Assignment.
Write out all of the data again, precisely as it appears.

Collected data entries
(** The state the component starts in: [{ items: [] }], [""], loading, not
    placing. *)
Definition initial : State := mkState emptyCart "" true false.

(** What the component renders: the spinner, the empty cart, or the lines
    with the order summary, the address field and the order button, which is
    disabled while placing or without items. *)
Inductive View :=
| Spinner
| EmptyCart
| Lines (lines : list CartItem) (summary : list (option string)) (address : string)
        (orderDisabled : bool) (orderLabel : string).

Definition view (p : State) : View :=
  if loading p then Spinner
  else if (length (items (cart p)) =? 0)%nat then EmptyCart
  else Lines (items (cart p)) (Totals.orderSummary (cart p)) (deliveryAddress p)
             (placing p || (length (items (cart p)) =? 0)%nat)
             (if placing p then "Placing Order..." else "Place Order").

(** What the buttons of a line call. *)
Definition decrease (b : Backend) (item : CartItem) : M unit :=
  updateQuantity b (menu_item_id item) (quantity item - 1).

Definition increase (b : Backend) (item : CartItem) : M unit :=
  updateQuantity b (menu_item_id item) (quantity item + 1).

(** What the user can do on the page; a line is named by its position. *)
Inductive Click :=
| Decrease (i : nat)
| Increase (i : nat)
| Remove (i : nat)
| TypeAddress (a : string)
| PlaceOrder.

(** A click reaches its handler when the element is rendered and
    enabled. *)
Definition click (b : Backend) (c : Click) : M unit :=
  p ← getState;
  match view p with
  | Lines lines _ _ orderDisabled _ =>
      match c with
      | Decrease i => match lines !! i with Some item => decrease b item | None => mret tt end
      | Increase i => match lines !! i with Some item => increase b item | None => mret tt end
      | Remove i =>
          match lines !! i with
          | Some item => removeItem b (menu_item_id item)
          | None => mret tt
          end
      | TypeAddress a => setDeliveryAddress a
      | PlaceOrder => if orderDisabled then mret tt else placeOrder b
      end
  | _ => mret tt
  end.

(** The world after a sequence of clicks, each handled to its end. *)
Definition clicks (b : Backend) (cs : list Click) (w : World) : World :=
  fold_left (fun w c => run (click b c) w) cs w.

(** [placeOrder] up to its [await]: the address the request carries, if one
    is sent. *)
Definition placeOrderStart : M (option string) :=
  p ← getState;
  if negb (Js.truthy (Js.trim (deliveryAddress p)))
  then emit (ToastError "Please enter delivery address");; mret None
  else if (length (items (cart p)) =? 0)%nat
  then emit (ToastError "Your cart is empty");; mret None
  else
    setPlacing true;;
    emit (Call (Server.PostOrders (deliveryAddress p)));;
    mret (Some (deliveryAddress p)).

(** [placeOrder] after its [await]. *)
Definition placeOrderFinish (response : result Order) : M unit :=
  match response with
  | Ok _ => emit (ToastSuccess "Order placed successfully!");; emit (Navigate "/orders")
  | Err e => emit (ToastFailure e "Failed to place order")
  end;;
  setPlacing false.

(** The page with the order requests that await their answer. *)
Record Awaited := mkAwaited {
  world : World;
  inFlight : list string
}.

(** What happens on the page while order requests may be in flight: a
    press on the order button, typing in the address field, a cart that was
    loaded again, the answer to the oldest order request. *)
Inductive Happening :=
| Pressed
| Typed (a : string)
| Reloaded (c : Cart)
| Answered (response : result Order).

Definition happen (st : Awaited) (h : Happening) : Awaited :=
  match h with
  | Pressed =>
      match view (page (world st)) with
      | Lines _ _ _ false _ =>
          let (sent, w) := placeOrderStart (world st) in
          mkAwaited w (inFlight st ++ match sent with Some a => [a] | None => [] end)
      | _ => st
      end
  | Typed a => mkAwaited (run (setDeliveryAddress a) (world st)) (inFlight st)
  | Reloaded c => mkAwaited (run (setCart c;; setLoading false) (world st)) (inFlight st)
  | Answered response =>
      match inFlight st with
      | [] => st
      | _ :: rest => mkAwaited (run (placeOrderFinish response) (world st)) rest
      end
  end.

Result of the task.
(** The state the component starts in: [{ items: [] }], [""], loading, not
    placing. *)
Definition initial : State := mkState emptyCart "" true false.

(** What the component renders: the spinner, the empty cart, or the lines
    with the order summary, the address field and the order button, which is
    disabled while placing or without items. *)
Inductive View :=
| Spinner
| EmptyCart
| Lines (lines : list CartItem) (summary : list (option string)) (address : string)
        (orderDisabled : bool) (orderLabel : string).

Definition view (p : State) : View :=
  if loading p then Spinner
  else if (length (items (cart p)) =? 0)%nat then EmptyCart
  else Lines (items (cart p)) (Totals.orderSummary (cart p)) (deliveryAddress p)
             (placing p || (length (items (cart p)) =? 0)%nat)
             (if placing p then "Placing Order..." else "Place Order").

(** What the buttons of a line call. *)
Definition decrease (b : Backend) (item : CartItem) : M unit :=
  updateQuantity b (menu_item_id item) (quantity item - 1).

Definition increase (b : Backend) (item : CartItem) : M unit :=
  updateQuantity b (menu_item_id item) (quantity item + 1).

(** What the user can do on the page; a line is named by its position. *)
Inductive Click :=
| Decrease (i : nat)
| Increase (i : nat)
| Remove (i : nat)
| TypeAddress (a : string)
| PlaceOrder.

(** A click reaches its handler when the element is rendered and
    enabled. *)
Definition click (b : Backend) (c : Click) : M unit :=
  p ← getState;
  match view p with
  | Lines lines _ _ orderDisabled _ =>
      match c with
      | Decrease i => match lines !! i with Some item => decrease b item | None => mret tt end
      | Increase i => match lines !! i with Some item => increase b item | None => mret tt end
      | Remove i =>
          match lines !! i with
          | Some item => removeItem b (menu_item_id item)
          | None => mret tt
          end
      | TypeAddress a => setDeliveryAddress a
      | PlaceOrder => if orderDisabled then mret tt else placeOrder b
      end
  | _ => mret tt
  end.

(** The world after a sequence of clicks, each handled to its end. *)
Definition clicks (b : Backend) (cs : list Click) (w : World) : World :=
  fold_left (fun w c => run (click b c) w) cs w.

(** [placeOrder] up to its [await]: the address the request carries, if one
    is sent. *)
Definition placeOrderStart : M (option string) :=
  p ← getState;
  if negb (Js.truthy (Js.trim (deliveryAddress p)))
  then emit (ToastError "Please enter delivery address");; mret None
  else if (length (items (cart p)) =? 0)%nat
  then emit (ToastError "Your cart is empty");; mret None
  else
    setPlacing true;;
    emit (Call (Server.PostOrders (deliveryAddress p)));;
    mret (Some (deliveryAddress p)).

(** [placeOrder] after its [await]. *)
Definition placeOrderFinish (response : result Order) : M unit :=
  match response with
  | Ok _ => emit (ToastSuccess "Order placed successfully!");; emit (Navigate "/orders")
  | Err e => emit (ToastFailure e "Failed to place order")
  end;;
  setPlacing false.

(** The page with the order requests that await their answer. *)
Record Awaited := mkAwaited {
  world : World;
  inFlight : list string
}.

(** What happens on the page while order requests may be in flight: a
    press on the order button, typing in the address field, a cart that was
    loaded again, the answer to the oldest order request. *)
Inductive Happening :=
| Pressed
| Typed (a : string)
| Reloaded (c : Cart)
| Answered (response : result Order).

Definition happen (st : Awaited) (h : Happening) : Awaited :=
  match h with
  | Pressed =>
      match view (page (world st)) with
      | Lines _ _ _ false _ =>
          let (sent, w) := placeOrderStart (world st) in
          mkAwaited w (inFlight st ++ match sent with Some a => [a] | None => [] end)
      | _ => st
      end
  | Typed a => mkAwaited (run (setDeliveryAddress a) (world st)) (inFlight st)
  | Reloaded c => mkAwaited (run (setCart c;; setLoading false) (world st)) (inFlight st)
  | Answered response =>
      match inFlight st with
      | [] => st
      | _ :: rest => mkAwaited (run (placeOrderFinish response) (world st)) rest
      end
  end.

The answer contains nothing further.